### How to complete this task
Once you reach the line containing "store keeps its" in the entries below, write out that line and each one after it down to the line containing "encoding of what", exactly and with nothing added.
=== Section Start ===
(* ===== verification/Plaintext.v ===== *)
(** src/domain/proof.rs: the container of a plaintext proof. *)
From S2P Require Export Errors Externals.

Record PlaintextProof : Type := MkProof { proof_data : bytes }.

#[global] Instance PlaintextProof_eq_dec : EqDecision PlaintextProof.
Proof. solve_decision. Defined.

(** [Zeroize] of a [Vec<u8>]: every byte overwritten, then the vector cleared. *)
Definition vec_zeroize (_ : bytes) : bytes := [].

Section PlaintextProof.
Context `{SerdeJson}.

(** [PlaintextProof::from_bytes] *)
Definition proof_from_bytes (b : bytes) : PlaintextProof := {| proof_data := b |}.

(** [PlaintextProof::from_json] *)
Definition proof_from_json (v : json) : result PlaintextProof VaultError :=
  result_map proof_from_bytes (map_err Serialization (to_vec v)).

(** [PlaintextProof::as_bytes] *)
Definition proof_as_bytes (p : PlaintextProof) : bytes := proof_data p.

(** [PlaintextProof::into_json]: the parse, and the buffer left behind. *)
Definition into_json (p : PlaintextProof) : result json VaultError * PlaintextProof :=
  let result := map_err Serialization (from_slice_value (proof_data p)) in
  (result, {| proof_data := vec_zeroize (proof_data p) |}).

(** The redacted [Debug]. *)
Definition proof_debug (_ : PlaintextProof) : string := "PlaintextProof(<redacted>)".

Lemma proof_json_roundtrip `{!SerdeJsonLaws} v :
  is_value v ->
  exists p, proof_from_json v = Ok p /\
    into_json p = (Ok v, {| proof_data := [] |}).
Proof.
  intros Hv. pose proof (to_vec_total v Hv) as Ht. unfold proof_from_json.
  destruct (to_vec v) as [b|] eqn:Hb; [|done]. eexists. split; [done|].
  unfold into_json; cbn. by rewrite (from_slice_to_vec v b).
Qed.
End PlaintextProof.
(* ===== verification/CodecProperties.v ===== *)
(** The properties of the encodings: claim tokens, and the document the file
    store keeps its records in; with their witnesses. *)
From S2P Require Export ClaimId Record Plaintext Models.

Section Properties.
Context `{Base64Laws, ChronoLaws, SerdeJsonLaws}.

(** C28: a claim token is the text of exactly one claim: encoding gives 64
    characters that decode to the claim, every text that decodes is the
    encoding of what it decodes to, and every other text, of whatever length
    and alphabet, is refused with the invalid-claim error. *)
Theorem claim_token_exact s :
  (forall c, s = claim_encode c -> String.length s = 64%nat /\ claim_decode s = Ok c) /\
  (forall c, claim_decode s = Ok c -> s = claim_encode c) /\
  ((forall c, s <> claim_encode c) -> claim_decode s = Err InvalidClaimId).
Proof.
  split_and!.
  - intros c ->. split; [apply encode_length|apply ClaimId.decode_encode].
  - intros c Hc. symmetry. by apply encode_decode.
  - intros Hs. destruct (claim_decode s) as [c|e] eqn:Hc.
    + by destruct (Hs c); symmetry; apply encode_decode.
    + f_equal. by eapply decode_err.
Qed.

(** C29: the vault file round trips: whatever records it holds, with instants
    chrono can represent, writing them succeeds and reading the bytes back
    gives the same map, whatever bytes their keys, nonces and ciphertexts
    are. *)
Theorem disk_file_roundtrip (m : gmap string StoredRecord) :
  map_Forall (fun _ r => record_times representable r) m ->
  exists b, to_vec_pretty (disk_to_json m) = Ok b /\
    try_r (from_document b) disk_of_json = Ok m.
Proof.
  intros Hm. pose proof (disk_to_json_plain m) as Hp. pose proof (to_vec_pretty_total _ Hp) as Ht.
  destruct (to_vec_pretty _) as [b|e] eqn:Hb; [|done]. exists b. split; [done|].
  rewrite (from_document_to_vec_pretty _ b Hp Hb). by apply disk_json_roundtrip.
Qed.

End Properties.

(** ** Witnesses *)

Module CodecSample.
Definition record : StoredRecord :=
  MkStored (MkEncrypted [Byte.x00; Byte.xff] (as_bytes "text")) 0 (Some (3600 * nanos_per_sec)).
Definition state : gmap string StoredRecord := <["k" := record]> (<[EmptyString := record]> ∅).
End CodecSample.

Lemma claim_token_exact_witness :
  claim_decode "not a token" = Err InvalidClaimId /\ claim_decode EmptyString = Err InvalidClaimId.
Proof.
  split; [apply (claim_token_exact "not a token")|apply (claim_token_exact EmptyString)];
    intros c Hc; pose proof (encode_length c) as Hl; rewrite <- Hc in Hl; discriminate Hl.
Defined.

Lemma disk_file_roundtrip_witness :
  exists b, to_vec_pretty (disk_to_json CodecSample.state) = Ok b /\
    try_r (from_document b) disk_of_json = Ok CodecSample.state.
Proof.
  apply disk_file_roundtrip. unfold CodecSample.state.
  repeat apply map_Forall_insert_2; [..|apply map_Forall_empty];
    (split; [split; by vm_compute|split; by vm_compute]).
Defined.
=== Section End ===
### Task answer
    store keeps its records in; with their witnesses. *)
From S2P Require Export ClaimId Record Plaintext Models.

Section Properties.
Context `{Base64Laws, ChronoLaws, SerdeJsonLaws}.

(** C28: a claim token is the text of exactly one claim: encoding gives 64
    characters that decode to the claim, every text that decodes is the
    encoding of what it decodes to, and every other text, of whatever length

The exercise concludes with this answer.